Anche l’Italia, se pure in ritardo rispetto agli altri principali paesi europei, si è dotata dal 2016 di una strategia di policy di medio-lungo periodo in linea con le best practiceinternazionali (Piano Nazionale Industria 4.0). La principale misura con cui il Governo italiano ha sostenuto gli investimenti in beni strumentali alla trasformazione digitale delle imprese è stato lo strumento dell’’iper-ammortamento (Grafico C), che si stima abbia riguardato 10 miliardi di investimenti. Si tratta di una misura importante, che è stata utilizzata prevalentemente dall’industria manifatturiera (sia per numero di imprese coinvolte che per quota degli investimenti attivati). All’interno della manifattura il settore in cui l’investimento è stato maggiore è quello dei prodotti in metallo (26 per cento del totale degli investimenti iper-ammortizzati), seguito dalla meccanica strumentale.
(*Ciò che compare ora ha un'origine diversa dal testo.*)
(** *** Adds *)

(** The add set after [update_exist] has found or made the entry. *)
Lemma update_aset v e t :
  os_shape v e → lc_ok t →
  ∃ a aset, osa_t a = t ∧ a ∈ aset ∧ tags_ok osa_t aset ∧ NoDup (osa_t <$> aset) ∧ NoDup (osa_addr <$> aset) ∧
    Forall (λ a, osa_value a = Some v) aset ∧ (∀ b, b ∈ aset ↔ b ∈ os_aset e ∨ b = a) ∧
    (let '(e1, a1) := match o_asetGet e t with Some a => (e, a) | None => o_add_ase e t end in
     osa_addr a1 = osa_addr a ∧ osa_t a1 = t ∧ os_current e1 = os_current e ∧ os_exist e1 = os_exist e ∧
     os_rset e1 = os_rset e ∧
     tag_alter osa_t (λ a, mkOsAse (osa_addr a) (osa_t a) (Some v)) t (os_aset e1) = aset).
Proof.
  intros S Ht. pose proof (os_tags_ok _ _ S) as Htags. unfold o_asetGet.
  destruct (tag_find osa_t t (os_aset e)) as [a|] eqn:Hf.
  - apply (tag_find_Some osa_t) in Hf as [Ha Hat]; [|done..]. exists a, (os_aset e).
    split_and!; try done; try apply S.
    + intros b. split; [by left|]. intros [?| ->]; done.
    + rewrite tag_alter_map by (done || apply S). rewrite <- (list_fmap_id (os_aset e)) at 2.
      apply list_fmap_ext. intros i b Hb. case_decide; [|done]. pose proof (os_values _ _ S) as Hv.
      eapply Forall_lookup_1 in Hv; [|exact Hb]. destruct b. simpl in *. by subst.
  - apply (tag_find_None osa_t) in Hf; [|done..].
    set (p := fresh_addr osa_addr (os_aset e)). exists (mkOsAse p t (Some v)), (os_aset e ++ [mkOsAse p t (Some v)]).
    assert (lc_dup t = t) as Hdup by (by destruct t).
    assert (NoDup (osa_t <$> (os_aset e ++ [mkOsAse p t (Some v)]))) as Hnd.
    { rewrite fmap_app. apply NoDup_app. split_and!; [apply S| |apply NoDup_singleton].
      intros x Hx Hx'. apply list_elem_of_singleton in Hx'. by subst. }
    split_and!; try done.
    + apply elem_of_app. right. by apply list_elem_of_singleton.
    + apply Forall_app_2; [done|]. by apply Forall_singleton.
    + rewrite fmap_app. apply NoDup_app. split_and!; [apply S| |apply NoDup_singleton].
      intros x (b & -> & Hb)%list_elem_of_fmap Hx'. apply list_elem_of_singleton in Hx'. simpl in Hx'.
      pose proof (fresh_addr_gt osa_addr _ _ Hb). unfold p in Hx'. lia.
    + apply Forall_app_2; [apply S|]. by apply Forall_singleton.
    + intros b. by rewrite elem_of_app, list_elem_of_singleton.
    + simpl. rewrite Hdup. fold p. split_and!; [done..|]. rewrite tag_alter_map; [|done|..].
      * rewrite fmap_app. simpl. rewrite decide_True by done. f_equal.
        rewrite <- (list_fmap_id (os_aset e)) at 2. apply list_fmap_ext. intros i b Hb.
        rewrite decide_False; [done|]. intros Heq. apply Hf. rewrite <- Heq.
        apply list_elem_of_fmap_2. by eapply list_elem_of_lookup_2.
      * apply Forall_app_2; [done|]. by apply Forall_singleton.
      * rewrite fmap_app in Hnd |- *. exact Hnd.
Qed.

Lemma o_rsetGet_None v e t : os_shape v e → lc_ok t → o_rsetGet e t = None ↔ t ∉ os_rset e.
Proof.
  intros S Ht. unfold o_rsetGet. rewrite (tag_find_None id) by (done || apply S). by rewrite list_fmap_id.
Qed.

(** Tags of an add set extended by one entry. *)
Lemma tags_extend (l l' : list os_ase) a t :
  (∀ b, b ∈ l' ↔ b ∈ l ∨ b = a) → t ∈ osa_t <$> l' ↔ t ∈ osa_t <$> l ∨ t = osa_t a.
Proof.
  intros H. rewrite !list_elem_of_fmap. setoid_rewrite H. split.
  - intros (b & -> & [Hb| ->]); [left; by exists b|by right].
  - intros [(b & -> & Hb)| ->]; [exists b; auto|exists a; auto].
Qed.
SERVE UNA POLITICA EUROPEA PER LA MANIFATTURA
La strategia di sviluppo dei paesi europei, che hanno attraversato la crisi sul salvagente delle importazioni altrui, è stata fin qui quella di cercare di aumentare la competitività individualmente. Questa strategia ha portato al contenimento dei costi e della domanda interna complessiva dell’area. Ma l’Europa dovrebbe tendere prima di tutto alla costruzione di un effettivo mercato unico per favorire lo sviluppo di un sistema industriale a scala continentale, per contrastare la concorrenza proveniente dai grandi complessi industriali americani e cinesi. Questo stato di cose restituisce un ruolo importante alla politica economica, per lunghi anni relegata al margine delle discussioni sui temi dello sviluppo industriale. Occorre a livello europeo una strategia attiva di politica industriale che sappia costruire piani di azione e strumenti di intervento, rivitalizzando le istituzioni esistenti e creandone di nuove, e che non si limiti come finora è avvenuto ad agire a livello regolatorio sui soli fattori abilitanti di competitività o sulla concorrenza.